Entomophagy is currently practised by two billion people world wide

In the Isopanishad, it is said that God the Supreme Being is complete and perfect and all His creations are complete and perfect. It implies that there should be no food shortage or food poverty in His creation. People should not go hungry for want of food. Nature is so perfect and unlimited that man can use Nature’s bounty to sustain and grow himself. Why then is there food poverty? It is not because nature is inadequate or incomplete, it is because man who has the freedom to control, misuses his control out of greed and takes more than he needs thus creating a an artificial gap between resources, and people. Such unscrupulous leaders and guides of society who have the power to control the resources are the main culprits behind food poverty.

Despite the mismanagement of natural resources, the UN has taken a bizarre step to reduce food poverty. It is recommending human beings to eat insects. Gradually, the so called leaders of society are leading the way for people to degrade into animalistic lifestyle (mode of ignorance or tamo guna) . Human beings are meant to eat grains, fruits, roots, nuts, and milk products (mode of goodness or satva guna) and not animal flesh or insects. It is the grossest form of food habit. However, by planting the seed to eat insects, down the road, perhaps in two or three generations this sort of cuisine will be a normal practice.

Below is the article where insect eating is recommended.

The 200-page report, released by the UN Food and Agriculture Organisation, on May 13 at the organisation’s Rome headquarters, called for restaurants, chefs and food writers to promote the eating of insects, in a bid to fight world hunger and global warming.

“Insects are everywhere and they reproduce quickly,” the FAO said, adding they leave a “low environmental footprint.”

They provide high-quality protein and nutrients when compared with meat and fish and are “particularly important as a food supplement for undernourished children”.

Insects are “extremely efficient” in turning feed into edible meat, converting feed mass into meat four times more effectively than cows. The report suggests this would allow food to be produced more cheaply, with fewer emissions. Insects are high in protein, and can also be rich in copper, iron, magnesium, manganese, phosphorus, selenium and zinc.

Entomophagy, or the practice of eating insects, has a long history, and is currently practiced by two billion people world wide. The report counts around a thousand edible insect species, from the small grasshoppers served “toasted in a little oil with garlic, lemon and salt” on the streets of Oaxaca, to the fly eggs, gathered from stagnant water, that Montezuma enjoyed for breakfast, which the report optimistically terms “Mexican caviar”.
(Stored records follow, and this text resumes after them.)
(* ===== verification/Grpc.v ===== *)
(** [src/server/grpc.go]: the start and the shutdown of the gRPC server and its unary interceptors. Messages,
    their size and the server are those of the gRPC library, parameters. *)
From S2P Require Import Prelude GoTime Bytes.
From stdpp Require Import base tactics list strings pretty.
From Stdlib Require Import ZArith Lia.
Local Open Scope Z_scope.

(** ** Interceptors *)

Inductive grpc_code := Internal | ResourceExhausted | OtherCode (n : Z).

(** A [status] error. *)
Record status := mkStatus { code : grpc_code; message : string }.

Section interceptors.
(** A response that is not nil: a protobuf message or another value. *)
Context {Message Other Req Ctx : Type}.
Variable Size : Message -> Z.

Inductive response := Nil | Proto (m : Message) | NotProto (x : Other).

(** A unary handler, and an interceptor around one. *)
Definition UnaryHandler : Type := Ctx -> Req -> response * option status.
Definition Interceptor : Type := Ctx -> Req -> UnaryHandler -> response * option status.

Definition EnforceMaxSendSize (max : Z) : Interceptor := fun ctx req handler =>
  let (resp, err) := handler ctx req in
  match err with
  | Some _ => (resp, err)
  | None =>
    match resp with
    | Nil => (resp, err)
    | Proto m =>
      if max <? Size m
      then (Nil, Some (mkStatus ResourceExhausted
             ("response too large: " +:+ pretty (Size m) +:+ " > " +:+ pretty max +:+ "; use paging/streaming")))
      else (resp, None)
    | NotProto _ => (resp, None)
    end
  end.

(** [TimeoutUnaryInterceptor]: the handler gets a context with the timeout. *)
Definition TimeoutUnaryInterceptor (WithTimeout : Ctx -> Z -> Ctx) (timeout : Z) : Interceptor :=
  fun ctx req handler => handler (WithTimeout ctx timeout) req.

(** [PanicHandler]: the error of a handler that panicked in the given method. *)
Definition PanicHandler (fullMethod : string) : status :=
  mkStatus Internal ("internal server error (" +:+ fullMethod +:+ ")").
End interceptors.

(** ** Start and shutdown *)

Record Configs := mkConfigs { Port : string; Network : string; Reflection : bool }.

(** What the calls do, in order. *)
Inductive server_call := NewServer | RegisterServices | RegisterReflection | Listen | Serve (listener : bool) | GracefulStop | ForceStop.

(** [Start]: a failed [net.Listen] is only logged, and the goroutine serves a nil listener; it is not run at all
    when the context is already cancelled. *)
Definition Start (c : Configs) (listen_ok ctx_done : bool) : list server_call :=
  [NewServer; RegisterServices] ++ (if Reflection c then [RegisterReflection] else []) ++ [Listen]
  ++ (if ctx_done then [] else [Serve listen_ok]).

(** [newGRPCServer] keeps the configuration, [CreateGRPCServer] starts the server with it. *)
Definition newGRPCServer (c : Configs) : Configs := c.
Definition CreateGRPCServer (c : Configs) (listen_ok ctx_done : bool) : list server_call :=
  Start (newGRPCServer c) listen_ok ctx_done.

(** How [GracefulStop] goes: the time it takes, or it never returns (or panics, which is recovered
    without closing [done]). *)
Inductive graceful := StopsAfter (d : Z) | NeverStops.

Definition shutdown_timeout : Z := 5 * Second.

(** [shutdown]: the calls, and the time after which it returns. When both channels are ready at the same time,
    [select] takes either of them; [forced] is its choice. *)
Definition shutdown (g : graceful) (forced : bool) : list server_call * Z :=
  match g with
  | StopsAfter d =>
    if d <? shutdown_timeout then ([GracefulStop], d)
    else if (d =? shutdown_timeout) && negb forced then ([GracefulStop], d)
    else ([GracefulStop; ForceStop], shutdown_timeout)
  | NeverStops => ([GracefulStop; ForceStop], shutdown_timeout)
  end.

(** ** ZeroPool: a pool of buffers that keeps none *)

(** [Get]: [make([]byte, n)], which panics on a negative size. *)
Definition ZeroPool_Get (n : Z) : outcome bytes :=
  if n <? 0 then Panicked "runtime error: makeslice: len out of range" else Returned (repeat Byte.x00 (Z.to_nat n)).

Definition ZeroPool_Put (b : bytes) : unit := tt.

(** A buffer is as long as asked and holds nothing of the ones that were given back. *)
Lemma ZeroPool_Get_zeroed n : 0 <= n ->
  exists b, ZeroPool_Get n = Returned b /\ Z.of_nat (length b) = n /\ Forall (fun x => x = Byte.x00) b.
Proof.
  intros Hn. unfold ZeroPool_Get. destruct (Z.ltb_spec n 0); [lia|]. eexists. split; [done|].
  rewrite repeat_length. split; [lia|]. apply Forall_forall. intros x Hx%list_elem_of_In. by apply repeat_spec in Hx.
Qed.

(** A server that could not listen, or whose context was cancelled, is not told apart by its caller: the
    services are registered and a shutdown function is returned, and nothing is served. *)
Lemma CreateGRPCServer_serves c listen_ok ctx_done :
  Serve true ∈ CreateGRPCServer c listen_ok ctx_done <-> listen_ok = true /\ ctx_done = false.
Proof.
  unfold CreateGRPCServer, Start, newGRPCServer. destruct (Reflection c), listen_ok, ctx_done; simpl;
    rewrite ?elem_of_cons, ?elem_of_nil; naive_solver.
Qed.

(** ** Properties *)

(** No response larger than the limit leaves the interceptor, whatever the handler does (the
    interceptors after it included): such a response is replaced by a [ResourceExhausted] error; a response
    within the limit, an error, and a value that is not a message go through unchanged. *)
Theorem EnforceMaxSendSize_bounds_responses {Message Other Req Ctx : Type} (Size : Message -> Z) (max : Z)
    (handler : UnaryHandler (Message := Message) (Other := Other) (Req := Req) (Ctx := Ctx)) (ctx : Ctx) (req : Req) :
  let r := EnforceMaxSendSize Size max ctx req handler in
  let inside := handler ctx req in
  (forall m, r = (Proto m, None) -> Size m <= max)
  /\ ((forall m, inside = (Proto m, None) -> Size m <= max) -> r = inside)
  /\ (forall m, inside = (Proto m, None) -> max < Size m ->
        r.1 = Nil /\ exists e, r.2 = Some e /\ code e = ResourceExhausted).
Proof.
  simpl. unfold EnforceMaxSendSize. destruct (handler ctx req) as [resp [e|] ].
  { split_and!; [done|done|done]. }
  destruct resp as [|m|x]; [by split_and!| |by split_and!].
  destruct (Z.ltb_spec max (Size m)); split_and!; try done.
  - intros Hle. specialize (Hle m eq_refl). lia.
  - intros m' [= <-] _. split; [done|]. by eexists.
  - intros m' [= <-]. done.
  - intros m' [= <-]. lia.
Qed.

(** [shutdown] returns within its five seconds, and forces the stop if the graceful one has not
    ended by then. *)
Theorem shutdown_is_bounded (g : graceful) (forced : bool) (Hpos : forall d, g = StopsAfter d -> 0 <= d) :
  0 <= (shutdown g forced).2 <= shutdown_timeout
  /\ (ForceStop ∈ (shutdown g forced).1 <->
        g = NeverStops \/ (exists d, g = StopsAfter d /\ shutdown_timeout <= d /\ (d = shutdown_timeout -> forced = true))).
Proof.
  unfold shutdown, shutdown_timeout, Second in *. destruct g as [d|]; simpl.
  - specialize (Hpos d eq_refl). destruct (Z.ltb_spec d (5 * 1000000000)); simpl.
    + split; [lia|]. rewrite list_elem_of_singleton. split; [done|].
      intros [?|(d' & [= <-] & ? & _)]; [done|lia].
    + destruct (Z.eqb_spec d (5 * 1000000000)) as [->|Hne]; simpl.
      * destruct forced; simpl; (split; [lia|]); rewrite ?elem_of_cons; rewrite ?list_elem_of_singleton.
        -- split; [|by right; left]. intros _. right. by eexists.
        -- split; [by intros [?|?%elem_of_nil]|]. by intros [?|(d' & [= <-] & _ & ?)]; [|naive_solver].
      * split; [lia|]. rewrite !elem_of_cons. split; [|by right; left]. intros _. right. by exists d.
  - split; [lia|]. rewrite !elem_of_cons. split; [by left|by right; left].
Qed.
The FAO admits that consumer disgust will remain a barrier to their adoption into the Western diet.
However, squeamish westerners may already be practicing entomophagy unawares. Some degree of insect contamination is considered inevitable in large scale agriculture. The United States Food and Drug Administration considers wheat flour with an average of 75 or fewer insect fragments per 50 grams, and tomato juice with no more than one maggot per 100 grams, appropriate for human consumption.